Bon, c’est vrai que Tarik Black était un sacré athlète dans ses jeunes années. Il l’est toujours, mais au Maccabi Tel-Aviv quoi. Tandis que Jojo a lui fini par s’installer comme une figure de la Grande Ligue. Alors qu’il a failli abandonner après cet épisode, son coach Bill Self l’a rassuré, en déclarant que deux ans après, il serait le premier choix de la Draft NBA. Ce genre de promesses qui tombent à l’eau. Sauf que là, seulement un an après, Joel Embiid est choisi en troisième position de la Draft 2014. Tout ça, il le doit aussi à une personne citée plus haut, Hakeem Olajuwon. Le coach du Process à l’époque où il était encore à Yaoundé lui a envoyé une mixtape de The Dream et d’autres grands intérieurs pour l’aider à travailler à son départ aux USA. Pendant trois ans, le Camerounais a regardé cette vidéo tous les jours. Cela l’a aidé à se convaincre qu’il était un bon joueur de basket, de même se prendre pour Hakeem. La force de la conviction du prodige l’a sans doute aidé à analyser et à intégrer tout cela sur le terrain. On peut clairement dire que cela a fini par payer, lorsqu’on voit la palette de moves dont il bénéficie aujourd’hui. Vous voulez du Dream Shake version moderne ? Demandez Jojo. Si sur le parquet, le Nigérian est probablement son inspiration principale, il n’y a aucun doute sur le nom de son modèle sur l’attitude et la mentalité. Kobe revient de partout dans la tête et dans la bouche de Joel Embiid. Et il a, en quelque sorte, bouclé la boucle lorsqu’il a eu l’occasion de discuter avec le Mamba lors de sa dernière saison.

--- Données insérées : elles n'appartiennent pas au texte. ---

Lemma hash_vectors_are_similar_witness :
  is_available Demo.engine_without_deps = false
  /\ 1 / 2 <= calculate_semantic_similarity
                (fst (encode_text "PhD in Physics" "education" true
                        Demo.engine_without_deps))
                (fst (encode_text "Driver" "job_edu_comparison" true
                        Demo.engine_without_deps)).
Proof.
  split; [reflexivity |].
  apply (hash_vectors_are_similar Demo.engine_without_deps "PhD in Physics" "Driver"
           "education" "job_edu_comparison" true true eq_refl).
Defined.

(** *** The cache of [encode_text] *)

(** The engine with another value of [self.model] *)
Definition with_model (m : option (string -> outcome vec)) (e : engine) : engine :=
  {| deps_available := deps_available e;
     model_name := model_name e;
     model := m;
     job_embeddings_cache := job_embeddings_cache e;
     candidate_embeddings_cache := candidate_embeddings_cache e;
     max_sequence_length := max_sequence_length e;
     similarity_threshold := similarity_threshold e |}.

Lemma encode_text_hit text context e v :
  is_available e = true ->
  candidate_embeddings_cache e !! _generate_cache_key e text context = Some v ->
  encode_text text context true e = (Some v, e).
Proof.
  intros Hon Hhit. unfold encode_text. rewrite Hon. cbn [negb].
  rewrite Hhit. reflexivity.
Qed.

Lemma encode_text_stores text context e v e1 :
  is_available e = true ->
  encode_text text context true e = (Some v, e1) ->
  is_available e1 = true
  /\ model_name e1 = model_name e
  /\ candidate_embeddings_cache e1 !! _generate_cache_key e text context = Some v.
Proof.
  intros Hon. unfold encode_text. rewrite Hon. cbn [negb].
  destruct (candidate_embeddings_cache e !! _) as [cached |] eqn:Hhit.
  - intros Hrun. injection Hrun as -> ->. repeat split; assumption.
  - destruct (model e) as [encode |]; [| discriminate].
    destruct (encode _) as [embedding | msg]; [| discriminate].
    intros Hrun. injection Hrun as -> <-.
    cbn [with_candidate_cache candidate_embeddings_cache model_name].
    split; [exact Hon |]. split; [reflexivity |]. apply lookup_insert_eq.
Qed.

(** Once [encode_text] has returned an embedding for a text and a context
    with the cache in use, the same request is answered with that embedding
    and the engine stays as it is, whatever has become of the model: a
    cached text is never encoded again. *)
Theorem cached_embedding_needs_no_model (text context : string) (e e1 : engine)
    (v : vec) (m : option (string -> outcome vec)) :
  encode_text text context true e = (Some v, e1) ->
  encode_text text context true (with_model m e1) = (Some v, with_model m e1).
Proof.
  intros Hrun. destruct (is_available e) eqn:Hon.
  - destruct (encode_text_stores text context e v e1 Hon Hrun) as (Hon1 & Hname & Hhit).
    apply encode_text_hit; [exact Hon1 |].
    unfold _generate_cache_key in *. cbn [with_model model_name candidate_embeddings_cache].
    rewrite Hname. exact Hhit.
  - unfold encode_text in *. rewrite Hon in Hrun. cbn [negb] in Hrun.
    injection Hrun as <- <-.
    unfold is_available in *. cbn [with_model deps_available]. rewrite Hon.
    reflexivity.
Qed.

Lemma cached_embedding_needs_no_model_witness :
  exists v e1,
    encode_text "PhD in Physics" "education" true Demo.engine_with_model = (Some v, e1)
    /\ encode_text "PhD in Physics" "education" true (with_model None e1)
       = (Some v, with_model None e1).
Proof.
  exists [1; 0]. eexists. split; [reflexivity |].
  apply (cached_embedding_needs_no_model "PhD in Physics" "education"
           Demo.engine_with_model _ [1; 0] None).
  reflexivity.
Defined.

“Le moment le plus surréaliste, c’est quand Kobe prenait sa retraite et jouait son dernier match à Philly. Après le match, ils ont organisé une petite salle pour qu’on puisse parler une minute. Il est entré, j’ai serré sa main et lui ai dit ‘Mec, je sais que tu entends sans doute beaucoup ça, mais j’ai littéralement commencé à jouer au basket grâce à toi il y a sept ans. Peu importe d’où je shootais sur le terrain, je criais “KOBEEEEEE !’ Il a rigolé et on a parlé une minute, puis avant qu’il parte, il m’a dit le truc qui correspond le plus à Kobe. Pour beaucoup de gens, ça ne voudrait rien dire. Mais pour moi c’était irréel. J’étais comme dans un jeu vidéo. Il a dit, de la manière la plus Kobesque : ‘OK, jeune homme. Continue à travailler. Continue à travailler.'”

Tout un symbole. Kobe, Hakeem, les blancs qui shootent à trois points, Bow Wow, Kansas, ses parents, Philadelphie… Joel Embiid n’oublie personne à l’heure des remerciements. The Process sait d’où il émane, et sait que chacun, à sa manière, lui a apporté, et lui a permis de construire le joueur, ce film et l’homme qu’il est aujourd’hui. Le basket est désormais en lui, alors qu’il ne le connaissait pas il y a huit ans. Ce gamin de Yaoundé, qui était tout sauf prédestiné à ce destin, y est arrivé, par volonté, par travail. Un exemple pour tant de jeunes, et pour tant d’enfants en Afrique, qui ont désormais un héros à qui ils veulent ressembler en NBA.